§ **Source information**
(** One layer object added twice is its own successor and predecessor:
    a chain is made of distinct layers. *)
Example one_layer_added_twice :
  ∃ h' l,
    @CNN.add_all real_ops [Some 3%positive; Some 3%positive]
      (CNN.mk [], Sample.main_heap)
    = Ok (CNN.mk [Some 3%positive; Some 3%positive], h') ∧
    h' !! 3%positive = Some l ∧
    Layer.next l = Some 3%positive ∧ Layer.prev l = Some 3%positive.
Proof. eexists _, _. split; [reflexivity|]. by split. Qed.



Lemma example_linked : @linked real_ops Sample.input Sample.output.
Proof. split; [reflexivity|]. split; [repeat constructor | reflexivity]. Qed.


Lemma prev_delta_is_the_last_rows_witness :
  ∃ (pd : list R) h',
    @back_loops real_ops 1 [1; 1]%R 2 Sample.net_heap = Ok (h', pd) ∧
    pd = @row_delta real_ops 1%R [1; 1]%R
           (@updated_row real_ops 1%R [1; 1]%R [0; 0]%R).
Proof.
  destruct (@prev_delta_is_the_last_rows real_ops 0 Sample.net_heap
              2%positive 1%positive Sample.output Sample.input [1; 1]%R)
    as (m & dm & w & pd & Hm & Hdm & Hw & Hpd & (h' & Hloops & _) & _);
    [reflexivity | reflexivity | reflexivity | reflexivity | reflexivity
    | exact example_linked | reflexivity | simpl; lia |].
  injection Hm as <-. injection Hdm as <-. injection Hw as <-.
  exists pd, h'. split; [exact Hloops | exact Hpd].
Defined.

Lemma cnn_back_propogate_seeds_tail_witness :
  ∃ delta : list R,
    @CNN.initial_delta real_ops 2 [1; 1]%R Sample.net_heap = Ok delta ∧
    @CNN.back_propogate real_ops 2 Sample.net [1; 1]%R Sample.net_heap
    = @back_propogate real_ops 2 2 delta Sample.net_heap.
Proof.
  destruct (@cnn_back_propogate_seeds_tail real_ops 2 Sample.net
              Sample.net_heap 2%positive Sample.output [1; 1]%R)
    as (delta & Hdelta & _ & _ & Hcall);
    [reflexivity | reflexivity | reflexivity | reflexivity |].
  exists delta. split; [exact Hdelta | exact Hcall].
Defined.

Lemma cnn_back_propogate_checks_no_length_witness :
  @CNN.back_propogate real_ops 2 Sample.net [1; 1; 1]%R Sample.net_heap
  = @back_propogate real_ops 2 2
      (@output_delta real_ops (Layer.values Sample.output)
         (take 2 [1; 1; 1]%R))
      Sample.net_heap.
Proof.
  destruct (@cnn_back_propogate_checks_no_length real_ops 2 Sample.net
              Sample.net_heap 2%positive Sample.output [1; 1; 1]%R)
    as (_ & Hcall & _);
    [reflexivity | reflexivity | reflexivity | simpl; lia |].
  exact Hcall.
Defined.

(** The backward pass on the example network, for labels [labels] of
    which the first two are read. *)
Lemma example_back_propogate (labels : list R) :
  2 ≤ length labels →
  ∃ ws' : list (list R),
    @CNN.back_propogate real_ops 2 Sample.net labels Sample.net_heap
    = Ok (<[1%positive := Layer.set_weights Sample.input ws']>
            Sample.net_heap) ∧
    ws' = @updated_weights real_ops 2
            (@output_delta real_ops (Layer.values Sample.output) labels)
            (Layer.values Sample.input) (Layer.weights Sample.input).
Proof.
  intros Hlabels.
  set (delta := @output_delta real_ops (Layer.values Sample.output) labels).
  assert (@CNN.initial_delta real_ops 2 labels Sample.net_heap = Ok delta)
    as Hdelta.
  { apply (@initial_delta_result real_ops 2%positive labels Sample.net_heap
             Sample.output); [reflexivity | reflexivity | exact Hlabels]. }
  assert (length delta = 2) as Hlen.
  { unfold delta, output_delta. rewrite length_zip_with.
    change (length (Layer.values Sample.output)) with 2.
    change (@float_t real_ops) with R. lia. }
  pose proof (@back_loops_result real_ops Sample.net_heap 1%positive
                Sample.input delta 2 eq_refl eq_refl) as Hloops.
  specialize (Hloops ltac:(lia) ltac:(simpl; lia) ltac:(repeat constructor)).
  pose proof (@back_propogate_step real_ops 1 Sample.net_heap 2%positive
                1%positive Sample.output delta _ eq_refl eq_refl Hloops)
    as Hstep.
  eexists. split; [|reflexivity].
  transitivity (@back_propogate real_ops 2 2 delta Sample.net_heap).
  { unfold CNN.back_propogate.
    change (CNN.tail Sample.net) with (Some 2%positive). cbv beta iota.
    by rewrite Hdelta. }
  rewrite Hstep. cbn [fst snd].
  eapply (@back_propogate_head real_ops 0); [apply lookup_insert_eq|].
  reflexivity.
Qed.

(** C4, as stated, fails: with three labels for a tail of two neurons
    the call returns, and the weights of the input layer have changed. *)
Lemma cnn_back_propogate_accepts_long_labels :
  length [1; 1; 1]%R ≠ Layer.in_size Sample.output ∧
  ∃ h' pl',
    @CNN.back_propogate real_ops 2 Sample.net [1; 1; 1]%R Sample.net_heap
    = Ok h' ∧
    h' !! 1%positive = Some pl' ∧
    Layer.weights pl' ≠ Layer.weights Sample.input.
Proof.
  split; [simpl; lia|].
  destruct (example_back_propogate [1; 1; 1]%R) as (ws' & Hcall & Hws');
    [simpl; lia|].
  eexists _, _. split; [exact Hcall|]. split; [apply lookup_insert_eq|].
  simpl. rewrite Hws'. unfold updated_weights, output_delta, updated_row.
  simpl. intros Heq. injection Heq as Heq _. lra.
Qed.

Lemma biases_are_never_written_witness :
  (∃ s' : gmap positive (@Layer.t real_ops) * nat,
      @CNN.init real_ops real_random Sample.main_net (Sample.main_wired, 0)
      = Ok s' ∧
      @same_biases real_ops Sample.main_wired s'.1) ∧
  (∃ h',
      @CNN.back_propogate real_ops 2 Sample.net [1; 1]%R Sample.net_heap
      = Ok h' ∧
      @same_biases real_ops Sample.net_heap h').
Proof.
  split.
  - eexists. split; [reflexivity|].
    apply (proj1 (proj2 (@biases_are_never_written real_ops real_random))
             Sample.main_net (Sample.main_wired, 0)).
    reflexivity.
  - destruct (example_back_propogate [1; 1]%R) as (ws' & Hcall & _);
      [simpl; lia|].
    eexists. split; [exact Hcall|].
    apply (proj2 (proj2 (proj2 (@biases_are_never_written real_ops
                                  real_random)))
             2 Sample.net [1; 1]%R Sample.net_heap).
    exact Hcall.
Defined.

(** C6, as stated, fails: there is no execution, in any arithmetic and
    with any random source, in which [init] or the backward pass returns
    with a bias changed. *)
Lemma no_run_changes_a_bias :
  (¬ ∃ (ops : FloatOps) (rnd : RandomOps) (c : CNN.t)
       (s s' : gmap positive Layer.t * random_device) p l l',
       CNN.init c s = Ok s' ∧
       s.1 !! p = Some l ∧ s'.1 !! p = Some l' ∧
       Layer.biases l' ≠ Layer.biases l) ∧
  (¬ ∃ (ops : FloatOps) fuel this (delta : vec_t)
       (h h' : gmap positive Layer.t) p l l',
       back_propogate fuel this delta h = Ok h' ∧
       h !! p = Some l ∧ h' !! p = Some l' ∧
       Layer.biases l' ≠ Layer.biases l).
Proof.
  split.
  - intros (ops & rnd & c & s & s' & p & l & l' & Hinit & Hl & Hl' & Hne).
    pose proof (init_layers_biases (CNN.layers c) s) as Hb.
    unfold CNN.init in Hinit. rewrite Hinit in Hb. simpl in Hb.
    destruct (Hb p l Hl) as (l'' & Hl'' & Heq). congruence.
  - intros (ops & fuel & this & delta & h & h' & p & l & l' & Hback & Hl & Hl'
            & Hne).
    pose proof (back_propogate_biases fuel this delta h) as Hb.
    rewrite Hback in Hb. simpl in Hb.
    destruct (Hb p l Hl) as (l'' & Hl'' & Heq). congruence.
Qed.

Lemma add_tail_overwrites_links_witness :
  ∃ h' l',
    @add_tail real_ops 1 (Some 3%positive) Sample.spare_heap = Ok h' ∧
    h' !! 1%positive = Some l' ∧ Layer.next l' = Some 3%positive.
Proof.
  destruct (@add_tail_overwrites_links real_ops Sample.spare_heap
              1%positive 2%positive 3%positive Sample.input Sample.spare)
    as (h' & Hadd & (l' & Hl' & Hnext) & _);
    [reflexivity | reflexivity | reflexivity |].
  exists h', l'. split; [exact Hadd|]. split; [exact Hl' | exact Hnext].
Defined.

(** C7, as stated, fails: the input layer of the example network has the
    output layer as its successor; [add_tail] on it with a third layer
    returns, and the successor is the third layer from then on. *)
Lemma add_tail_on_a_linked_layer_returns :
  Layer.next Sample.input = Some 2%positive ∧
  ∃ h' l',
    @add_tail real_ops 1 (Some 3%positive) Sample.spare_heap = Ok h' ∧
    h' !! 1%positive = Some l' ∧
    Layer.next l' = Some 3%positive ∧
    Layer.next l' ≠ Layer.next Sample.input.
Proof.
  split; [reflexivity|].
  eexists _, _. split; [|split; [|split]].
  - apply (@add_tail_result real_ops 1%positive 3%positive Sample.spare_heap
             Sample.input Sample.spare); reflexivity.
  - reflexivity.
  - reflexivity.
  - discriminate.
Qed.

Lemma example_shape_invariant : @shape_invariant real_ops Sample.net_heap.
Proof.
  intros p l Hp. unfold Sample.net_heap in Hp.
  destruct (decide (p = 1%positive)) as [->|Hp1].
  - rewrite lookup_insert_eq in Hp. injection Hp as <-.
    split; [reflexivity|]. intros q Hq. injection Hq as <-.
    exists Sample.output. split; [reflexivity | exact example_linked].
  - rewrite lookup_insert_ne in Hp by done.
    destruct (decide (p = 2%positive)) as [->|Hp2].
    + rewrite lookup_insert_eq in Hp. injection Hp as <-.
      split; [reflexivity|]. intros q Hq. discriminate.
    + rewrite lookup_insert_ne in Hp by done. by rewrite lookup_empty in Hp.
Qed.

Lemma dot_is_safe_under_shape_invariant_witness :
  @shape_invariant real_ops Sample.net_heap ∧
  @forward_propogate real_ops 2 1 Sample.net_heap ≠ Thrown "different sizes" ∧
  ∃ h', @forward_propogate real_ops 2 1 Sample.net_heap = Ok h'.
Proof.
  split; [exact example_shape_invariant|]. split.
  - apply (proj2 (proj2 (@dot_is_safe_under_shape_invariant real_ops))
             Sample.net_heap example_shape_invariant 2 1%positive
             "different sizes").
  - destruct (@forward_propogate_step real_ops 1 Sample.net_heap
                1%positive 2%positive Sample.input Sample.output)
      as (vs & _ & _ & Hrec);
      [discriminate | reflexivity | reflexivity | reflexivity | reflexivity
      | exact example_linked | simpl; lia |].
    eexists. rewrite Hrec.
    eapply forward_propogate_tail; [apply lookup_insert_eq | reflexivity].
Defined.

(** The shape invariant is the two conditions on adjacent layers
    together with the length of every layer's activations. *)
Lemma shape_invariant_listed `{FloatOps} (h : gmap positive Layer.t) :
  shape_invariant h ↔
  listed_invariant h ∧
  ∀ p l, h !! p = Some l → length (Layer.values l) = Layer.in_size l.
Proof.
  split.
  - intros Hinv. split.
    + intros p l Hl. by destruct (Hinv p l Hl).
    + intros p l Hl. by destruct (Hinv p l Hl).
  - intros [Hlisted Hvalues] p l Hl. split; [by eapply Hvalues|].
    by apply (Hlisted p).
Qed.

(** C8, as stated, fails: the two conditions it lists hold in both
    heaps, and the forward pass throws from [dot]: at a head layer of
    two neurons holding three input values, and at a middle layer whose
    [in_size] is not the [out_size] of the layer before it. *)
Lemma listed_conditions_do_not_stop_dot :
  (@listed_invariant real_ops Misshapen.long_input ∧
   @forward_propogate real_ops 2 1 Misshapen.long_input
   = Thrown "different sizes") ∧
  (@listed_invariant real_ops Misshapen.middle ∧
   @forward_propogate real_ops 3 1 Misshapen.middle
   = Thrown "different sizes").
Proof.
  split; (split; [|reflexivity]); intros p l Hp q Hq.
  - unfold Misshapen.long_input in Hp.
    destruct (decide (p = 1%positive)) as [->|Hp1].
    { rewrite lookup_insert_eq in Hp. injection Hp as <-.
      injection Hq as <-. eexists. split; [reflexivity|].
      split; [reflexivity|]. split; [repeat constructor | reflexivity]. }
    rewrite lookup_insert_ne in Hp by done.
    destruct (decide (p = 2%positive)) as [->|Hp2].
    { rewrite lookup_insert_eq in Hp. injection Hp as <-. discriminate. }
    rewrite lookup_insert_ne in Hp by done. by rewrite lookup_empty in Hp.
  - unfold Misshapen.middle in Hp.
    destruct (decide (p = 1%positive)) as [->|Hp1].
    { rewrite lookup_insert_eq in Hp. injection Hp as <-.
      injection Hq as <-. eexists. split; [reflexivity|].
      split; [reflexivity|]. split; [repeat constructor | reflexivity]. }
    rewrite lookup_insert_ne in Hp by done.
    destruct (decide (p = 2%positive)) as [->|Hp2].
    { rewrite lookup_insert_eq in Hp. injection Hp as <-.
      injection Hq as <-. eexists. split; [reflexivity|].
      split; [reflexivity|]. split; [repeat constructor | reflexivity]. }
    rewrite lookup_insert_ne in Hp by done.
    destruct (decide (p = 3%positive)) as [->|Hp3].
    { rewrite lookup_insert_eq in Hp. injection Hp as <-. discriminate. }
    rewrite lookup_insert_ne in Hp by done. by rewrite lookup_empty in Hp.
Qed.

Lemma add_builds_the_chain_witness :
  ∃ c h',
    @CNN.add_all real_ops
      [Some 1%positive; Some 2%positive; Some 3%positive]
      (CNN.mk [], Sample.main_heap) = Ok (c, h') ∧
    CNN.head c = Some 1%positive ∧
    CNN.tail c = Some 3%positive ∧
    @chain_length real_ops 3 h' 1 3 = Some 3.
Proof.
  destruct (@add_builds_the_chain real_ops Sample.main_heap
              [1%positive; 2%positive; 3%positive])
    as (c & h' & Hadd & Hhead & Htail & _ & Hchain).
  - discriminate.
  - apply NoDup_ListNoDup. repeat constructor; simpl; intuition discriminate.
  - intros p Hp. apply list_elem_of_In in Hp. simpl in Hp.
    destruct Hp as [<-|[<-|[<-|[]]]]; eexists; reflexivity.
  - exists c, h'. split; [exact Hadd|]. split; [exact Hhead|].
    split; [exact Htail|]. apply Hchain; [exact Hhead | exact Htail].
Defined.

(** * More of the program *)

(** ** The helpers that compare sizes *)

Section helpers.
Context `{FloatOps}.
Implicit Types (a b y : vec_t).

§ **Aim of the exercise**
Would you please reproduce the records above exactly, only from their first line through the line holding "Layer.next l = Some", with both ends included?

§ **Response to this exercise**
(** One layer object added twice is its own successor and predecessor:
    a chain is made of distinct layers. *)
Example one_layer_added_twice :
  ∃ h' l,
    @CNN.add_all real_ops [Some 3%positive; Some 3%positive]
      (CNN.mk [], Sample.main_heap)
    = Ok (CNN.mk [Some 3%positive; Some 3%positive], h') ∧
    h' !! 3%positive = Some l ∧
    Layer.next l = Some 3%positive ∧ Layer.prev l = Some 3%positive.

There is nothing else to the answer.